Her research focuses on pain management outcomes, physician decision-making and access to care, and she has documented disparities due to age, race, gender and class across the lifespan. She also has found community-based structural barriers to health and pain care, including clear disparities in access to pain medication for blacks, women and low-income individuals with chronic pain. Her leadership in developing and diversifying the health professional pipeline includes service on faculty and advisory boards for programs designed to achieve a critical mass of minorities and women in biomedical science.

She has been selected for several fellowships focusing on aging, health care and health policy, including the Robert Wood Johnson Health Policy Fellowship at the Institute of Medicine of the National Academies, where she worked as a health policy analyst on the U.S. Senate's Health Education, Labor, and Pensions Committee and the Children and Families Subcommittee. She is an elected fellow of the New York Academy of Medicine, the Gerontological Society of America and the Association of University Anesthesiologists. Her work has informed the policy agenda and she has provided expert testimony to state and federal entities.

Green has held a number of leadership positions within U-M, the region and the nation. Nationally, she has served in leadership roles with the American Pain Society and is a member of the Institute of Medicine's Healthcare Services board, the U.S. Secretary of Health and Human Services' Interagency Pain Research Coordinating Committee, the Eunice Shriver National Institute of Child Health and Human Development Council, the National Center for Medical Rehabilitation Research board, the Governor's advisory committee on Pain and Symptom Management, and the American Cancer Society's Council for Extramural Affairs.

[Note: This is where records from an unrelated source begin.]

(** C8, as the code has it: the per-run table has one row for each run
    that gave metrics, numbered by the position of the run; a row is keyed
    by the labels [name (unit)] of its metrics; the columns are ["Run"]
    followed by every label met, once, in the order met, so that a metric
    whose unit differs between runs has a column for each unit; the cell of
    a row under a label it does not have is empty, and the cells stay under
    their own labels.  The series behind the statistics hold the values of
    exactly the runs that gave metrics.  With three documents expected and
    the second missing, the report has the rows of runs 1 and 3 and
    statistics over two values. *)
Theorem per_run_table_by_label :
  (forall w files evs st,
     process_runs w acc0 0 files = (evs, Ok st) ->
     exists runs rows,
       mapM (parsed w) files = Ok runs
       /\ rows_of 0 runs = Ok rows
       /\ individual_run_data st = rows
       /\ List.length rows = List.length (filter nonempty_run runs)
       /\ forall k, dict_get k [] (all_metrics st) = series_of k (map fst runs))
  /\ (forall u m i row,
        cells_of u m [run_cell i] = Ok row ->
        dict_keys row = "Run" :: first_seen ["Run"] (labels_of m u)
        /\ dict_lookup "Run" row = Some (str_of_int (Z.of_nat i + 1)))
  /\ (forall rows,
        fieldnames_of rows
        = "Run" :: first_seen ["Run"] (flat_map (@dict_keys string) rows)
        /\ NoDup (fieldnames_of rows)
        /\ forall x,
             In x (fieldnames_of rows)
             <-> x = "Run" \/ In x (flat_map (@dict_keys string) rows))
  /\ (forall fieldnames row,
        List.length (run_cells fieldnames row) = List.length fieldnames
        /\ forall n key,
             nth_error fieldnames n = Some key ->
             nth_error (run_cells fieldnames row) n
             = Some (match dict_lookup key row with Some c => c | None => "" end))
  /\ (exists evs,
        main world_run2_missing args3 = (evs, Ok tt)
        /\ written evs = [("out.csv", report_run2_missing)]).
Proof.
  split; [|split; [|split; [|split]]].
  - intros w files evs st H.
    destruct (process_runs_series _ _ _ _ H)
      as (runs & rows & Hruns & Hrows & Hird & _ & _ & Hser).
    exists runs, rows. repeat split; try assumption.
    exact (rows_of_length _ _ _ Hrows).
  - intros u m i row. apply cells_of_labels.
  - intros rows. rewrite fieldnames_of_first_seen. split; [reflexivity|]. split.
    + apply (first_seen_NoDup _ ["Run"]). repeat constructor. simpl. tauto.
    + intros x.
      change ("Run" :: first_seen ["Run"] (flat_map (@dict_keys string) rows))
        with (["Run"] ++ first_seen ["Run"] (flat_map (@dict_keys string) rows))%list.
      rewrite first_seen_In. simpl. intuition congruence.
  - intros fieldnames row. split.
    + unfold run_cells. apply length_map.
    + intros n key. apply run_cells_nth.
  - eexists. split; vm_compute; reflexivity.
Qed.

Lemma per_run_table_by_label_witness :
  exists runs rows,
    mapM (parsed world_run2_missing) files3 = Ok runs
    /\ rows_of 0 runs = Ok rows
    /\ List.length rows = 2%nat
    /\ List.length runs = 3%nat.
Proof.
  destruct (process_runs world_run2_missing acc0 0 files3) as [evs [st|e]] eqn:H.
  - destruct (proj1 per_run_table_by_label _ _ _ _ H)
      as (runs & rows & Hruns & Hrows & _ & Hlen & _).
    exists runs, rows. split; [exact Hruns|]. split; [exact Hrows|].
    vm_compute in Hruns. injection Hruns as <-.
    split; [rewrite Hlen|]; reflexivity.
  - vm_compute in H. discriminate.
Defined.

(** C8, as the specification states it, fails: the columns are not the
    metric names seen across the runs, each with its unit.  With run 1
    reporting its latency in ms and run 3 having none, the runs show seven
    metric names, and the table has nine metric columns: [avg_latency] and
    [stdev_latency] each appear under ["ms"] and under ["N/A"]. *)
Lemma per_run_columns_split_by_unit :
  exists evs st,
    process_runs world_mixed_units acc0 0 files3 = (evs, Ok st)
    /\ dict_keys (all_metrics st) = metric_names
    /\ individual_section (individual_run_data st) = runs_mixed_units
    /\ List.length (fieldnames_of (individual_run_data st)) = 10%nat
    /\ List.length ("Run" :: metric_names) = 8%nat.
Proof.
  eexists. eexists. repeat split; vm_compute; reflexivity.
Qed.

(** ** The summary table and the latency rows *)

(** C9: every series that the loop of [main] registers holds at least one
    value, so every metric of the summary table has data; and the row of a
    metric with an empty series is a "No data" row, not an error. *)
Theorem registered_series_have_data :
  (forall w files evs st,
     process_runs w acc0 0 files = (evs, Ok st) ->
     forall name values, In (name, values) (all_metrics st) -> values <> [])
  /\ (forall gum name,
        summary_row gum name []
        = Ok [display_name name; "No data"; "N/A"; "N/A"; "N/A"; "N/A"])
  /\ aggregate {| all_metrics := [("iops", [])];
                  global_units_map := [];
                  avg_latency_values := [];
                  stdev_latency_values := [];
                  individual_run_data := [] |}
     = Ok [summary_header; ["Iops"; "No data"; "N/A"; "N/A"; "N/A"; "N/A"]].
Proof.
  split; [|split; reflexivity].
  intros w files evs st H name values Hin.
  assert (absorb_files w acc0 0 files = Ok st) as Ha
    by now rewrite <- process_runs_snd, H.
  assert (series_nonempty (all_metrics st)) as Hne
    by (eapply absorb_files_nonempty; [exact Ha|constructor]).
  unfold series_nonempty in Hne. rewrite Forall_forall in Hne.
  exact (Hne _ Hin).
Qed.

Lemma registered_series_have_data_witness :
  exists evs st,
    process_runs world_run2_missing acc0 0 files3 = (evs, Ok st)
    /\ Forall (fun kv => snd kv <> []) (all_metrics st).
Proof.
  destruct (process_runs world_run2_missing acc0 0 files3) as [evs [st|e]] eqn:H.
  - exists evs, st. split; [reflexivity|]. apply Forall_forall.
    intros [name values] Hin.
    exact (proj1 registered_series_have_data _ _ _ _ H name values Hin).
  - vm_compute in H. discriminate.
Defined.





(** ** The statistics of a series of floats *)















(** * Further properties of the script *)

(** ** The Extractor on documents as FIO writes them *)

Lemma float_of_int_nonneg z :
  0 <= z < 2 ^ 53 -> exists f, float_of_int z = Ok f.
Proof.
  intros Hz. destruct (Z.eq_dec z 0) as [->|Hnz]; [eexists; reflexivity|].
  destruct (of_Z_small z) as (m & e & Hf); [lia|].
  exists (S754_finite false m e). unfold float_of_int. now rewrite Hf.
Qed.

Lemma fio_number_sum a b :
  fio_number a = true -> fio_number b = true ->
  exists c, py_add a b = Ok c /\ fio_sum c = true.
Proof.
  destruct a as [| |x|f| | |], b as [| |y|g| | |]; try discriminate; cbn [fio_number];
    intros Ha Hb.
  - apply andb_true_iff in Ha as [Ha1 Ha2], Hb as [Hb1 Hb2].
    apply Z.leb_le in Ha1, Hb1. apply Z.ltb_lt in Ha2, Hb2.
    exists (PyInt (x + y)). split; [reflexivity|]. cbn [fio_sum].
    apply andb_true_iff. split; [apply Z.leb_le; lia|apply Z.ltb_lt].
    change (2 ^ 53) with (2 ^ 52 + 2 ^ 52). lia.
  - apply andb_true_iff in Ha as [Ha1 Ha2].
    apply Z.leb_le in Ha1. apply Z.ltb_lt in Ha2.
    destruct (float_of_int_nonneg x) as (fx & Hfx);
      [change (2 ^ 53) with (2 ^ 52 + 2 ^ 52); lia|].
    exists (PyFloat (F64.add fx g)). split; [|reflexivity].
    cbn [py_add as_number num_binop number_to_float]. rewrite Hfx. reflexivity.
  - apply andb_true_iff in Hb as [Hb1 Hb2].
    apply Z.leb_le in Hb1. apply Z.ltb_lt in Hb2.
    destruct (float_of_int_nonneg y) as (fy & Hfy);
      [change (2 ^ 53) with (2 ^ 52 + 2 ^ 52); lia|].
    exists (PyFloat (F64.add f fy)). split; [|reflexivity].
    cbn [py_add as_number num_binop number_to_float rbind]. rewrite Hfy. reflexivity.
  - exists (PyFloat (F64.add f g)). split; reflexivity.
Qed.
(** * gerrit_python_tools.gerrit: label voting, event accessors and the
      send-upstream workflow

    A shallow embedding of [src/gerrit_python_tools/gerrit.py] (classes
    [Approval], [Label], [CommentAdded] and the helpers
    [get_labels_for_upstream]) and of the parts of
    [src/gerrit_python_tools/git.py] the workflow calls.

    Conventions.
    - Python values decoded from JSON (events, query results) are values of
      [json]; a Python [dict] is a [gmap string json].
    - A Python call that can raise returns [res A = exn + A].
    - Code that talks to the outside world (ssh, git, git-review, the file
      system) runs in the monad [M] over [World]: every external call is
      appended to a trace and answered by the next response of the
      environment. *)

From Stdlib Require Import ZArith List String Ascii Bool Lia.
From stdpp Require Import base option gmap strings list fin_maps pretty.

Open Scope string_scope.
Open Scope Z_scope.

(** ** Python values and exceptions *)

(** Values produced by [json.loads] (floating-point numbers are left out:
    no field the module reads carries one). *)
#[warnings="-register-all"]
Inductive json : Type :=
| JNull
| JBool (b : bool)
| JInt (n : Z)
| JStr (s : string)
| JList (l : list json)
| JDict (d : gmap string json).

(** The exceptions the module can meet. [CalledProcessError] carries the
    [output] attribute: [None] when raised by [subprocess.check_call],
    the captured text when raised by [subprocess.check_output].
    [UnicodeDecodeError] is what Python 2 raises when bytes that are not
    ASCII meet text. *)
Inductive exn : Type :=
| KeyError
| TypeError
| AttributeError
| IndexError
| ValueError
| UnicodeDecodeError
| UnboundLocalError
| OSError
| SSHException
| CalledProcessError (output : option string)
| Exception_ (msg : string).

Definition res (A : Type) : Type := exn + A.

Definition ok {A} (a : A) : res A := inr a.
Definition raise {A} (e : exn) : res A := inl e.

Definition rbind {A B} (r : res A) (k : A -> res B) : res B :=
  match r with
  | inl e => inl e
  | inr a => k a
  end.

Declare Scope res_scope.
Delimit Scope res_scope with res.
Notation "'let?' x ':=' r 'in' k" := (rbind r (fun x => k))
  (at level 10, x name, r at level 100, k at level 200) : res_scope.
Open Scope res_scope.

(** ** Voting: [Label] *)

Record Label : Type := mkLabel {
  Label_name : string;
  _min : Z;
  _max : Z;
  _values : list Z
}.

(** [Label.__init__]: no value recorded yet. *)
Definition Label_init (name_ : string) (min_ max_ : Z) : Label :=
  mkLabel name_ min_ max_ [].

(** Python's [min] and [max] on a list with first element [v]. *)
Definition py_min (v : Z) (vs : list Z) : Z := fold_left Z.min vs v.
Definition py_max (v : Z) (vs : list Z) : Z := fold_left Z.max vs v.

(** [Label.approved] *)
Definition approved (l : Label) : bool :=
  match _values l with
  | [] => false
  | v :: vs =>
      if py_min v vs <=? _min l then false
      else if py_max v vs >=? _max l then true
      else false
  end.

(** *** Facts on [min] and [max] *)

Lemma py_min_le_init vs : forall v, py_min v vs <= v.
Proof.
  unfold py_min. induction vs as [|w ws IH]; intros v; simpl; [lia|].
  specialize (IH (Z.min v w)). lia.
Qed.

Lemma py_min_lower vs : forall v x, x ∈ (v :: vs) -> py_min v vs <= x.
Proof.
  unfold py_min. induction vs as [|w ws IH]; intros v x Hx; simpl.
  - apply list_elem_of_singleton in Hx. subst. lia.
  - pose proof (py_min_le_init ws (Z.min v w)) as H. unfold py_min in H.
    apply elem_of_cons in Hx as [Hx|Hx]; [subst x; lia|].
    apply elem_of_cons in Hx as [Hx|Hx]; [subst x; lia|].
    apply IH. right. exact Hx.
Qed.

Lemma py_min_elem vs : forall v, py_min v vs ∈ (v :: vs).
Proof.
  unfold py_min. induction vs as [|w ws IH]; intros v; simpl.
  - left.
  - specialize (IH (Z.min v w)).
    apply elem_of_cons in IH as [Heq|Hin].
    + rewrite Heq. destruct (Z.min_spec v w) as [[_ ->]|[_ ->]];
        [left | right; left].
    + right. right. exact Hin.
Qed.

Lemma py_max_ge_init vs : forall v, v <= py_max v vs.
Proof.
  unfold py_max. induction vs as [|w ws IH]; intros v; simpl; [lia|].
  specialize (IH (Z.max v w)). lia.
Qed.

Lemma py_max_upper vs : forall v x, x ∈ (v :: vs) -> x <= py_max v vs.
Proof.
  unfold py_max. induction vs as [|w ws IH]; intros v x Hx; simpl.
  - apply list_elem_of_singleton in Hx. subst. lia.
  - pose proof (py_max_ge_init ws (Z.max v w)) as H. unfold py_max in H.
    apply elem_of_cons in Hx as [Hx|Hx]; [subst x; lia|].
    apply elem_of_cons in Hx as [Hx|Hx]; [subst x; lia|].
    apply IH. right. exact Hx.
Qed.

One of her first challenges, she says, will be to gather and analyze data about the UMHS patient population and work force, to get a fuller picture of how well the institution is doing creating access and optimal outcomes for those who entrust their clinical care to UMHS, and creating opportunities for people to train in, enter and advance in the health sciences and health research professions at UMHS such that UMHS is responsive to an increasingly diversifying society.

She will also connect with the many researchers from across U-M whose research focuses on health inequities and the "social determinants of health" — the factors in an individual's life and background that may influence their health status, access to health care or health behaviors.

She also hopes to lead an effort to help UMHS faculty, staff and learners bring a "cultural humility" to their work and interactions with patients of diverse backgrounds, going beyond basic cultural awareness. To help guide this effort, Green intends to pull together expert panels from outside and within U-M to advise on specific goals and efforts that UMHS should adopt.

"Since our founding in 1817, Michigan as an institution has been committed to excellence, quality and inclusion regardless of race, gender, religion or class, so diversity is in our DNA. And we have many outstanding clinicians, educators and researchers focusing on health disparities in a broad range of fields," she notes.

"But where there is evidence about what we can do to improve how we provide care, do research, train new professionals or foster careers, we will implement it. And where there is no evidence, we will work to create it, using sound evidence and research. As an integrated and learning health system and university that values interdisciplinary work we want to put Michigan on the map when it comes to health equity."